Saved entries:

(** * HelperPro MCP: the extraction engine

A shallow embedding of the code-analysis core of the server:
- [fileUtils.ts]: [readGitignore], [convertGitignorePatternsToGlob],
  [getFilesInDirectory], [readFileContent], [getFileLanguage];
- [parsers/index.ts]: [JSParser], [PythonParser], [GoParser],
  [getParserForFile];
- [analyzers/functions.ts], [analyzers/classes.ts]: [getFunctions],
  [getClasses].

JavaScript strings are modelled as [string]; one [ascii] stands for one
code unit, so the development covers texts whose code units are below
256.  Array indices and character offsets are [Z], as the binary search
of the parsers lets [high] go below zero.  The file system, the [glob]
package and Node's [path] module are the environment. *)

From Stdlib Require Import String Ascii ZArith Lia Bool List DecimalString Sorted.
From stdpp Require Import gmap strings list.

Local Open Scope Z_scope.

(** ** JavaScript string methods *)

Module JsString.

Definition newline : ascii := "010"%char.
Definition backslash : ascii := "092"%char.
Definition dquote : ascii := "034"%char.
Definition squote : ascii := "039"%char.

(** Code units matched by [\s], which are also the ones [trim] removes:
    TAB, LF, VT, FF, CR, SPACE and NBSP are those below 256. *)
Definition isWhiteSpace (c : ascii) : bool :=
  match N_of_ascii c with
  | 9%N | 10%N | 11%N | 12%N | 13%N | 32%N | 160%N => true
  | _ => false
  end.
(** * The transcript endpoints of [main.py]

    A shallow embedding of the two request handlers of [src/main.py],
    [get_transcript] and [list_transcripts], together with the Python
    machinery they rely on: exceptions and [try]/[except], the logger, and
    the calls into the [youtube_transcript_api] library.

    Handlers are computations in a state-and-exception monad.  The state is
    the part of the process a handler can touch: the records it hands to
    the logger and the sequence of calls it makes into the library.  An
    exception does not roll the state back, as in Python. *)

From Stdlib Require Import Ascii String List ZArith Bool Lia DecimalString.
Import ListNotations.
Open Scope string_scope.
Open Scope Z_scope.

Set Warnings "-register-all".

(** ** Python values *)

(** The objects that end up in a response body: strings, numbers, booleans,
    lists and dictionaries (with their items in insertion order).  [float]
    stands for Python's floating-point numbers, which the handlers only pass
    through. *)
Inductive value (float : Type) : Type :=
| VStr (s : string)
| VFloat (x : float)
| VBool (b : bool)
| VList (l : list (value float))
| VDict (items : list (string * value float)).

Arguments VStr {float} s.
Arguments VFloat {float} x.
Arguments VBool {float} b.
Arguments VList {float} l.
Arguments VDict {float} items.

(** The attributes of a library [Transcript] object that [main.py] reads. *)
Record Transcript : Type := mkTranscript {
  language : string;
  language_code : string;
  is_generated : bool;
  is_translatable : bool
}.

(** ** Exceptions *)

(** What a call into the library can raise: the two classes [main.py]
    imports by name, and any other subclass of [Exception].  Each carries
    the text that [str(e)] gives. *)
Inductive lib_exn : Type :=
| NoTranscriptFound (msg : string)
| TranscriptsDisabled (msg : string)
| OtherException (msg : string).
(** ** Successful runs of the try blocks *)

Lemma check_balance_run h w0 w1 w2 w3 (request : BalanceRequest.t) B blk :
  is_connected h w0 = (Answer true, w1) ->
  is_address h (BalanceRequest.address request) = true ->
  eth_get_balance h (BalanceRequest.address request) w1 = (Return B, w2) ->
  eth_get_block h latest w2 = (Return blk, w3) ->
  check_balance (Some h) request (w0, [])
  = match from_wei B ether with
    | Return v =>
        (Return (Balance.mk (BalanceRequest.address request)
                   (str_number v) (str_int B) (timestamp blk)),
         (w3, [Called IsConnected None;
               Called (GetBalance (BalanceRequest.address request)) None;
               Called (GetBlock latest) None]))
    | Raise e =>
        (Raise (HTTPException 500 (str_exn e)),
         (w2, [Called IsConnected None;
               Called (GetBalance (BalanceRequest.address request)) None]))
    end.
Proof.
  intros Hup Hok Hbal Hblk. unfold check_balance.
  rewrite (when_connected_up _ _ _ _ _ Hup).
  unfold try_except, bind. rewrite Hok. cbn [negb ret].
  rewrite (rpc_run _ _ _ _ _ _ Hbal). unfold lift.
  destruct (from_wei B ether) as [v|e]; [|reflexivity].
  rewrite (rpc_run _ _ _ _ _ _ Hblk). reflexivity.
Qed.

Lemma estimate_gas_run h w0 w1 w2 w3 (request : TransactionRequest.t) a g p :
  is_connected h w0 = (Answer true, w1) ->
  is_address h (TransactionRequest.from_address request) = true ->
  is_address h (TransactionRequest.to_address request) = true ->
  to_wei h (TransactionRequest.amount request) ether = Return a ->
  eth_estimate_gas h
    (mkTx (TransactionRequest.from_address request)
          (TransactionRequest.to_address request) a) w1 = (Return g, w2) ->
  eth_gas_price h w2 = (Return p, w3) ->
  estimate_gas (Some h) request (w0, [])
  = (match from_wei p gwei, from_wei (g * p + a) ether, from_wei (g * p) ether with
     | Return gas_price_gwei, Return total_cost_over, Return transaction_cost_over =>
         Return (GasEstimate.mk g gas_price_gwei total_cost_over transaction_cost_over)
     | Raise e, _, _ => Raise (HTTPException 500 (str_exn e))
     | Return _, Raise e, _ => Raise (HTTPException 500 (str_exn e))
     | Return _, Return _, Raise e => Raise (HTTPException 500 (str_exn e))
     end,
     (w3, [Called IsConnected None;
           Called (EstimateGas
                     (mkTx (TransactionRequest.from_address request)
                           (TransactionRequest.to_address request) a)) None;
           Called GasPrice None])).
Proof.
  intros Hup Hfrom Hto Hamount Hgas Hprice. unfold estimate_gas.
  rewrite (when_connected_up _ _ _ _ _ Hup).
  unfold try_except, bind. rewrite Hfrom, Hto. cbn [negb orb ret].
  unfold lift. rewrite Hamount. cbn zeta.
  rewrite (rpc_run _ _ _ _ _ _ Hgas).
  rewrite (rpc_run _ _ _ _ _ _ Hprice).
  destruct (from_wei p gwei); [|reflexivity].
  destruct (from_wei (g * p + a) ether); [|reflexivity].
  destruct (from_wei (g * p) ether); reflexivity.
Qed.

Lemma get_network_analytics_run h w0 w1 w2 s3 blk bt :
  is_connected h w0 = (Answer true, w1) ->
  eth_get_block h latest w1 = (Return blk, w2) ->
  block_time_of h blk
    (w2, [Called IsConnected None; Called (GetBlock latest) None])
    = (Return bt, s3) ->
  get_network_analytics (Some h) (w0, [])
  = (match int_truediv (gasUsed blk) (gasLimit blk) with
     | Return ratio =>
         Return (Analytics.mk (number blk) (timestamp blk)
                   (Z.of_nat (List.length (transactions blk))) bt
                   (gasLimit blk) (gasUsed blk) (float_mul_int ratio 100))
     | Raise e => Raise (HTTPException 500 (str_exn e))
     end, s3).
Proof.
  intros Hup Hblk Htime. unfold get_network_analytics.
  rewrite (when_connected_up _ _ _ _ _ Hup).
  unfold try_except, bind.
  rewrite (rpc_run _ _ _ _ _ _ Hblk). cbn [raised_by app].
  rewrite Htime. unfold lift.
  destruct (int_truediv (gasUsed blk) (gasLimit blk)); reflexivity.
Qed.

(** C2, amended.  With the amount parsed to [a] wei, the node's estimate
    [g] and gas price [p], all non-negative and with [p] and [g * p + a]
    at most [2**256 - 1], [estimate_gas] returns [g] and the three
    converted values: the total cost is [from_wei (g * p + a)] and the
    transaction cost [from_wei (g * p)], each exactly the wei amount
    divided by [10**18]. *)
Theorem estimate_gas_costs h w0 w1 w2 w3 (request : TransactionRequest.t) a g p :
  is_connected h w0 = (Answer true, w1) ->
  is_address h (TransactionRequest.from_address request) = true ->
  is_address h (TransactionRequest.to_address request) = true ->
  to_wei h (TransactionRequest.amount request) ether = Return a ->
  eth_estimate_gas h
    (mkTx (TransactionRequest.from_address request)
          (TransactionRequest.to_address request) a) w1 = (Return g, w2) ->
  eth_gas_price h w2 = (Return p, w3) ->
  0 <= g -> 0 <= p -> 0 <= a ->
  p <= MAX_WEI -> g * p + a <= MAX_WEI ->
  exists r s,
    estimate_gas (Some h) request (w0, []) = (Return r, s)
    /\ GasEstimate.gas_estimate r = g
    /\ from_wei (g * p + a) ether = Return (GasEstimate.total_cost_over r)
    /\ in_wei (GasEstimate.total_cost_over r) ether = g * p + a
    /\ from_wei (g * p) ether = Return (GasEstimate.transaction_cost_over r)
    /\ in_wei (GasEstimate.transaction_cost_over r) ether = g * p
    /\ in_wei (GasEstimate.gas_price_gwei r) gwei = p.
Proof.
  intros Hup Hfrom Hto Hamount Hgas Hprice Hg Hp Ha Hpmax Hmax.
  rewrite (estimate_gas_run _ _ _ _ _ _ _ _ _ Hup Hfrom Hto Hamount Hgas Hprice).
  destruct (from_wei_exact p gwei) as (vp & -> & Hvp); [lia|].
  destruct (from_wei_exact (g * p + a) ether) as (vt & -> & Hvt); [nia|].
  destruct (from_wei_exact (g * p) ether) as (vc & -> & Hvc); [nia|].
  eexists _, _. split; [reflexivity|]. cbn. repeat split; assumption.
Qed.

(** C5, amended.  With a connected handle and two accepted addresses, an
    amount on which [to_wei] raises [e] makes [estimate_gas] raise
    [HTTPException] 500 with [str(e)] as detail, before any query. *)
Theorem unparseable_amount_gives_500 h w0 w1 (request : TransactionRequest.t) e :
  is_connected h w0 = (Answer true, w1) ->
  is_address h (TransactionRequest.from_address request) = true ->
  is_address h (TransactionRequest.to_address request) = true ->
  to_wei h (TransactionRequest.amount request) ether = Raise e ->
  estimate_gas (Some h) request (w0, [])
  = (Raise (HTTPException 500 (str_exn e)), (w1, [Called IsConnected None])).
Proof.
  intros Hup Hfrom Hto Hamount. unfold estimate_gas.
  rewrite (when_connected_up _ _ _ _ _ Hup).
  unfold try_except, bind. rewrite Hfrom, Hto. cbn [negb orb ret].
  unfold lift. rewrite Hamount. reflexivity.
Qed.

(** C8, amended.  For an accepted address whose balance is [B] wei, with
    [B] in the range of a balance, [check_balance] returns [str(B)] as
    [balance_wei] and, as [balance_over], the [str] of [from_wei(B)],
    which is exactly [B] divided by [10**18]; for [B = 10**18] the two
    strings are ["1000000000000000000"] and ["1"]. *)
Theorem check_balance_strings h w0 w1 w2 w3 (request : BalanceRequest.t) B blk :
  is_connected h w0 = (Answer true, w1) ->
  is_address h (BalanceRequest.address request) = true ->
  eth_get_balance h (BalanceRequest.address request) w1 = (Return B, w2) ->
  eth_get_block h latest w2 = (Return blk, w3) ->
  0 <= B <= MAX_WEI ->
  exists v,
    from_wei B ether = Return v
    /\ in_wei v ether = B
    /\ check_balance (Some h) request (w0, [])
       = (Return (Balance.mk (BalanceRequest.address request)
                    (str_number v) (str_int B) (timestamp blk)),
          (w3, [Called IsConnected None;
                Called (GetBalance (BalanceRequest.address request)) None;
                Called (GetBlock latest) None]))
    /\ (B = 1000000000000000000 ->
        str_number v = "1" /\ str_int B = "1000000000000000000").
Proof.
  intros Hup Hok Hbal Hblk Hrange.
  rewrite (check_balance_run _ _ _ _ _ _ _ _ Hup Hok Hbal Hblk).
  destruct (from_wei_exact B ether Hrange) as (v & Hv & Hval).
  exists v. rewrite Hv.
  split; [reflexivity|]. split; [exact Hval|]. split; [reflexivity|].
  intros HB. rewrite HB in Hv |- *.
  vm_compute in Hv. injection Hv as <-. split; reflexivity.
Qed.
(** Calls the code issues, in the order it issues them. *)
Inductive Event :=
  | TaskStarted (recordId : Z)   (* executeTask entered for the record *)
  | Delayed (ms : Z)             (* this.delay(ms) *)
  | StorePut (recordId : Z)      (* ApiClient.markAsProcessed: PUT request *)
  | Mkdir (dir : string)         (* fs.mkdir(dir, { recursive: true }) *)
  | Renamed (src dst : string)   (* fs.rename(src, dst) *)
  | RecordPicked (recordId : Z). (* DatabaseMonitor.processRecord entered *)

Global Instance Event_eq_dec : EqDecision Event.
Proof. solve_decision. Defined.

(** What the code cannot decide: the file system, the clock, which file
    system and HTTP calls fail, what the store returns. *)
Record Env := {
  files : gmap string string;
  dirs : gset string;
  now : Z;
  mkdir_fails : string -> bool;
  rename_fails : string -> string -> bool;
  read_fails : string -> bool;
  put_fails : Z -> bool;
  pending : option (list CteRecord)
}.

Inductive TimerKind := ScanTimer | MonitorTimer.

Global Instance TimerKind_eq_dec : EqDecision TimerKind.
Proof. solve_decision. Defined.

Record Timer := {
  handle : nat;
  kind : TimerKind;
  period : Z
}.

(** The fields of the [DatabaseMonitor] object. Its [taskExecutor] field
    refers to the one executor of the system state. *)
Record DatabaseMonitor := {
  mon_apiClient : ApiClient;
  isRunning : bool;
  monitorInterval : option nat;
  lastCheck : option Z;
  processedCount : nat
}.

Record Sys := {
  executor : TaskExecutor;
  monitor : DatabaseMonitor;
  env : Env;
  trace : list Event;
  timers : list Timer;
  nextHandle : nat
}.

(** Field updates. *)

Definition with_runningTasks (f : gmap string RunningTask -> gmap string RunningTask)
    (ex : TaskExecutor) : TaskExecutor :=
  {| runningTasks := f (runningTasks ex);
     processingFiles := processingFiles ex;
     processedFileInterval := processedFileInterval ex;
     retryCounters := retryCounters ex;
     apiClient := apiClient ex |}.

Definition with_processingFiles (f : list (Z * FileInfo) -> list (Z * FileInfo))
    (ex : TaskExecutor) : TaskExecutor :=
  {| runningTasks := runningTasks ex;
     processingFiles := f (processingFiles ex);
     processedFileInterval := processedFileInterval ex;
     retryCounters := retryCounters ex;
     apiClient := apiClient ex |}.

Definition with_processedFileInterval (h : option nat) (ex : TaskExecutor) : TaskExecutor :=
  {| runningTasks := runningTasks ex;
     processingFiles := processingFiles ex;
     processedFileInterval := h;
     retryCounters := retryCounters ex;
     apiClient := apiClient ex |}.

Definition with_retryCounters (c : option (gmap string nat)) (ex : TaskExecutor) : TaskExecutor :=
  {| runningTasks := runningTasks ex;
     processingFiles := processingFiles ex;
     processedFileInterval := processedFileInterval ex;
     retryCounters := c;
     apiClient := apiClient ex |}.

Definition with_executor (f : TaskExecutor -> TaskExecutor) (s : Sys) : Sys :=
  {| executor := f (executor s); monitor := monitor s; env := env s;
     trace := trace s; timers := timers s; nextHandle := nextHandle s |}.

Definition with_monitor (f : DatabaseMonitor -> DatabaseMonitor) (s : Sys) : Sys :=
  {| executor := executor s; monitor := f (monitor s); env := env s;
     trace := trace s; timers := timers s; nextHandle := nextHandle s |}.

Definition with_env (f : Env -> Env) (s : Sys) : Sys :=
  {| executor := executor s; monitor := monitor s; env := f (env s);
     trace := trace s; timers := timers s; nextHandle := nextHandle s |}.

Definition with_trace (f : list Event -> list Event) (s : Sys) : Sys :=
  {| executor := executor s; monitor := monitor s; env := env s;
     trace := f (trace s); timers := timers s; nextHandle := nextHandle s |}.

Definition with_timers (f : list Timer -> list Timer) (s : Sys) : Sys :=
  {| executor := executor s; monitor := monitor s; env := env s;
     trace := trace s; timers := f (timers s); nextHandle := nextHandle s |}.

Definition with_nextHandle (f : nat -> nat) (s : Sys) : Sys :=
  {| executor := executor s; monitor := monitor s; env := env s;
     trace := trace s; timers := timers s; nextHandle := f (nextHandle s) |}.

Definition with_lastCheck (t : option Z) (m : DatabaseMonitor) : DatabaseMonitor :=
  {| mon_apiClient := mon_apiClient m; isRunning := isRunning m;
     monitorInterval := monitorInterval m; lastCheck := t;
     processedCount := processedCount m |}.

Definition with_processedCount (f : nat -> nat) (m : DatabaseMonitor) : DatabaseMonitor :=
  {| mon_apiClient := mon_apiClient m; isRunning := isRunning m;
     monitorInterval := monitorInterval m; lastCheck := lastCheck m;
     processedCount := f (processedCount m) |}.

Definition with_files (f : gmap string string -> gmap string string) (e : Env) : Env :=
  {| files := f (files e); dirs := dirs e; now := now e;
     mkdir_fails := mkdir_fails e; rename_fails := rename_fails e;
     read_fails := read_fails e; put_fails := put_fails e; pending := pending e |}.

Definition with_dirs (f : gset string -> gset string) (e : Env) : Env :=
  {| files := files e; dirs := f (dirs e); now := now e;
     mkdir_fails := mkdir_fails e; rename_fails := rename_fails e;
     read_fails := read_fails e; put_fails := put_fails e; pending := pending e |}.

(** ** The monad of asynchronous methods

    A method runs on the system state and either returns, throws, or, for
    the one recursive method, exhausts the recursion budget of the model. *)

Inductive Outcome (A : Type) :=
  | Ok (a : A)
  | Throw (e : Error)
  | OutOfFuel.
Arguments Ok {A} a.
Arguments Throw {A} e.
Arguments OutOfFuel {A}.

Definition M (A : Type) : Type := Sys -> Outcome A * Sys.

Global Instance M_ret : MRet M := fun A a s => (Ok a, s).

Global Instance M_bind : MBind M := fun A B k m s =>
  match m s with
  | (Ok a, s') => k a s'
  | (Throw e, s') => (Throw e, s')
  | (OutOfFuel, s') => (OutOfFuel, s')
  end.

Definition gets {A} (f : Sys -> A) : M A := fun s => (Ok (f s), s).

Definition modify (f : Sys -> Sys) : M unit := fun s => (Ok tt, f s).

Definition throw {A} (e : Error) : M A := fun s => (Throw e, s).

Definition out_of_fuel {A} : M A := fun s => (OutOfFuel, s).

(** [try { m } catch (e) { h e }] *)
Definition try_catch {A} (m : M A) (h : Error -> M A) : M A := fun s =>
  match m s with
  | (Throw e, s') => h e s'
  | r => r
  end.

Definition emit (ev : Event) : M unit :=
  modify (with_trace (fun t => t ++ [ev])).

(** [for (const x of xs) { await body(x) }] *)
Fixpoint for_each {A} (xs : list A) (body : A -> M unit) : M unit :=
  match xs with
  | [] => mret tt
  | x :: xs' => body x;; for_each xs' body
  end.

(** ** The host: configuration, [path.join], and the world outside

    [path_join] is Node's [path.join]. [outside] is what the rest of the
    world (the external application that processes the XML files, the
    operator, the clock) does to the environment while the executor sleeps
    in [delay]. *)

Class Host := {
  config : Config;
  path_join : list string -> string;
  outside : Env -> Env
}.

(** ** Node primitives *)

(** [fs.access(path)]: rejects when the path does not exist. *)
Definition fs_access (path : string) : M unit :=
  e ← gets env;
  if bool_decide (is_Some (files e !! path)) then mret tt else throw (ENOENT path).

(** [fs.mkdir(dir, { recursive: true })] *)
Definition fs_mkdir (dir : string) : M unit :=
  emit (Mkdir dir);;
  e ← gets env;
  if mkdir_fails e dir then throw (FsFault dir)
  else modify (with_env (with_dirs (fun d => {[dir]} ∪ d))).

(** [fs.rename(src, dst)] *)
Definition fs_rename (src dst : string) : M unit :=
  emit (Renamed src dst);;
  e ← gets env;
  if rename_fails e src dst then throw (FsFault src)
  else match files e !! src with
       | None => throw (ENOENT src)
       | Some content =>
           modify (with_env (with_files (fun fs => <[dst := content]> (base.delete src fs))))
       end.
(** The final loop of [fetch_pipes_keys] ("Make 100% sure that the tags are
    correct"). *)
Definition tag_post_filter (in_tags ex_tags : list string) (rows : list (Key * json))
    : option (list Key) :=
  fold_left
    (fun acc row =>
       match acc with
       | None => None
       | Some keys =>
           let ktup := fst row in
           let actual := stored_tags (snd row) in
           let keys1 := (keys ++ flat_map (fun nt => if has_tag nt actual then [ktup] else []) in_tags)%list in
           fold_left
             (fun acc2 xt =>
                match acc2 with
                | None => None
                | Some ks => if has_tag xt actual then py_remove ktup ks else Some (ks ++ [ktup])%list
                end)
             ex_tags (Some keys1)
       end)
    rows (Some []).

Definition string_opts (l : list (option string)) : list string :=
  flat_map (fun o => match o with Some s => [s] | None => [] end) l.

Definition reg_key (r : RegRow) : Key := (r.(r_connector_keys), r.(r_metric_key), r.(r_location_key)).

(** [fetch_pipes_keys] with [params=None]; [None] is a raised [ValueError]. *)
Definition fetch_pipes_keys (db : DB) (connector_keys metric_keys location_keys tags : list string)
    : option (list Key) :=
  let lks := map (fun lk => if existsb (String.eqb lk) ["[None]"; "None"; "null"] then None else Some lk)
               location_keys in
  let '(in_t, ex_tags) := separate_negation_values (map Some tags) in
  let in_tags := string_opts in_t in
  let rows :=
    filter (fun r => key_column_filter (map Some connector_keys) (Some r.(r_connector_keys))
                     && key_column_filter (map Some metric_keys) (Some r.(r_metric_key))
                     && key_column_filter lks r.(r_location_key)
                     && tags_sql_filter in_tags ex_tags r.(r_parameters))
           db.(db_registry) in
  let rows := sort_rows (map (fun r => (reg_key r, r.(r_parameters))) rows) in
  match tags with
  | [] => Some (map fst rows)
  | _ => tag_post_filter in_tags ex_tags rows
  end.
(** X28: a prediction is rated high exactly when the pair has at least
    five trials, medium with two to four and low otherwise; a high
    prediction reports the mean of the pair's own posterior, every other
    one the mean of its effective prior.  With positive parameters on all
    three levels the expected performance lies strictly between 0 and 1,
    and the uncertainty is never negative. *)
Theorem predictPerformance_confidence (hm : HierarchicalModel) (pid : string)
    (g : Goal) :
  let p := predictPerformance Math_sqrt hm pid g in
  let model := protocolGoalModels hm !! pairKey pid g in
  0 < alpha (globalPrior hm) -> 0 < beta (globalPrior hm) ->
  0 < gp_alpha (goalPriors hm g) -> 0 < gp_beta (goalPriors hm g) ->
  (forall m, model = Some m -> 0 < pg_alpha m /\ 0 < pg_beta m) ->
  (predictionConfidence p = HighConfidence
   <-> exists m, model = Some m /\ (5 <= pg_trials m)%Z)
  /\ (predictionConfidence p = MediumConfidence
      <-> exists m, model = Some m /\ (2 <= pg_trials m < 5)%Z)
  /\ (predictionConfidence p = LowConfidence
      <-> forall m, model = Some m -> (pg_trials m < 2)%Z)
  /\ (forall m, model = Some m -> (5 <= pg_trials m)%Z ->
      expectedPerformance p = betaMean (pg_alpha m) (pg_beta m))
  /\ ((forall m, model = Some m -> (pg_trials m < 5)%Z) ->
      expectedPerformance p
      = betaMean (alpha (getEffectivePrior hm pid g))
          (beta (getEffectivePrior hm pid g)))
  /\ (0 < expectedPerformance p /\ expectedPerformance p < 1)
  /\ 0 <= uncertainty p.
Proof.
  intros p model Ga Gb Pa Pb Hpair.
  pose proof (getEffectivePrior_positive hm pid g Ga Gb Pa Pb Hpair)
    as [Ea Eb].
  unfold p, predictPerformance. fold model. fold model in Hpair.
  destruct model as [m |].
  - destruct (Hpair m eq_refl) as [Ma Mb].
    destruct (Z.leb_spec 5 (pg_trials m)) as [H5 | H5].
    + cbn [predictionConfidence expectedPerformance uncertainty].
      split; [split; [intros _; exists m; split; [reflexivity | lia] |
                      reflexivity] |].
      split; [split; [discriminate |
                      intros [m' [E Ht]]; injection E as <-; lia] |].
      split; [split; [discriminate |
                      intros H; specialize (H m eq_refl); lia] |].
      split; [intros m' E _; injection E as <-; reflexivity |].
      split; [intros H; specialize (H m eq_refl); lia |].
      split; [apply betaMean_unit; assumption | apply Math_sqrt_nonneg].
    + cbn [predictionConfidence expectedPerformance uncertainty].
      destruct (Z.leb_spec 2 (pg_trials m)) as [H2 | H2].
      * split; [split; [discriminate |
                        intros [m' [E Ht]]; injection E as <-; lia] |].
        split; [split; [intros _; exists m; split; [reflexivity | lia] |
                        reflexivity] |].
        split; [split; [discriminate |
                        intros H; specialize (H m eq_refl); lia] |].
        split; [intros m' E Ht; injection E as <-; lia |].
        split; [reflexivity |].
        split; [apply betaMean_unit; assumption | apply Math_sqrt_nonneg].
      * split; [split; [discriminate |
                        intros [m' [E Ht]]; injection E as <-; lia] |].
        split; [split; [discriminate |
                        intros [m' [E Ht]]; injection E as <-; lia] |].
        split; [split; [intros _ m' E; injection E as <-; exact H2 |
                        reflexivity] |].
        split; [intros m' E Ht; injection E as <-; lia |].
        split; [reflexivity |].
        split; [apply betaMean_unit; assumption | apply Math_sqrt_nonneg].
  - cbn [predictionConfidence expectedPerformance uncertainty].
    split; [split; [discriminate | intros [m' [E _]]; discriminate] |].
    split; [split; [discriminate | intros [m' [E _]]; discriminate] |].
    split; [split; [intros _ m' E; discriminate | reflexivity] |].
    split; [intros m' E; discriminate |].
    split; [reflexivity |].
    split; [apply betaMean_unit; assumption | apply Math_sqrt_nonneg].
Qed.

▸ Assignment
Print the records verbatim, stopping after the "From Stdlib Require Import Ascii" line.

▸ Exercise response
(** * HelperPro MCP: the extraction engine

A shallow embedding of the code-analysis core of the server:
- [fileUtils.ts]: [readGitignore], [convertGitignorePatternsToGlob],
  [getFilesInDirectory], [readFileContent], [getFileLanguage];
- [parsers/index.ts]: [JSParser], [PythonParser], [GoParser],
  [getParserForFile];
- [analyzers/functions.ts], [analyzers/classes.ts]: [getFunctions],
  [getClasses].

JavaScript strings are modelled as [string]; one [ascii] stands for one
code unit, so the development covers texts whose code units are below
256.  Array indices and character offsets are [Z], as the binary search
of the parsers lets [high] go below zero.  The file system, the [glob]
package and Node's [path] module are the environment. *)

From Stdlib Require Import String Ascii ZArith Lia Bool List DecimalString Sorted.
From stdpp Require Import gmap strings list.

Local Open Scope Z_scope.

(** ** JavaScript string methods *)

Module JsString.

Definition newline : ascii := "010"%char.
Definition backslash : ascii := "092"%char.
Definition dquote : ascii := "034"%char.
Definition squote : ascii := "039"%char.

(** Code units matched by [\s], which are also the ones [trim] removes:
    TAB, LF, VT, FF, CR, SPACE and NBSP are those below 256. *)
Definition isWhiteSpace (c : ascii) : bool :=
  match N_of_ascii c with
  | 9%N | 10%N | 11%N | 12%N | 13%N | 32%N | 160%N => true
  | _ => false
  end.
(** * The transcript endpoints of [main.py]

    A shallow embedding of the two request handlers of [src/main.py],
    [get_transcript] and [list_transcripts], together with the Python
    machinery they rely on: exceptions and [try]/[except], the logger, and
    the calls into the [youtube_transcript_api] library.

    Handlers are computations in a state-and-exception monad.  The state is
    the part of the process a handler can touch: the records it hands to
    the logger and the sequence of calls it makes into the library.  An
    exception does not roll the state back, as in Python. *)

From Stdlib Require Import Ascii String List ZArith Bool Lia DecimalString.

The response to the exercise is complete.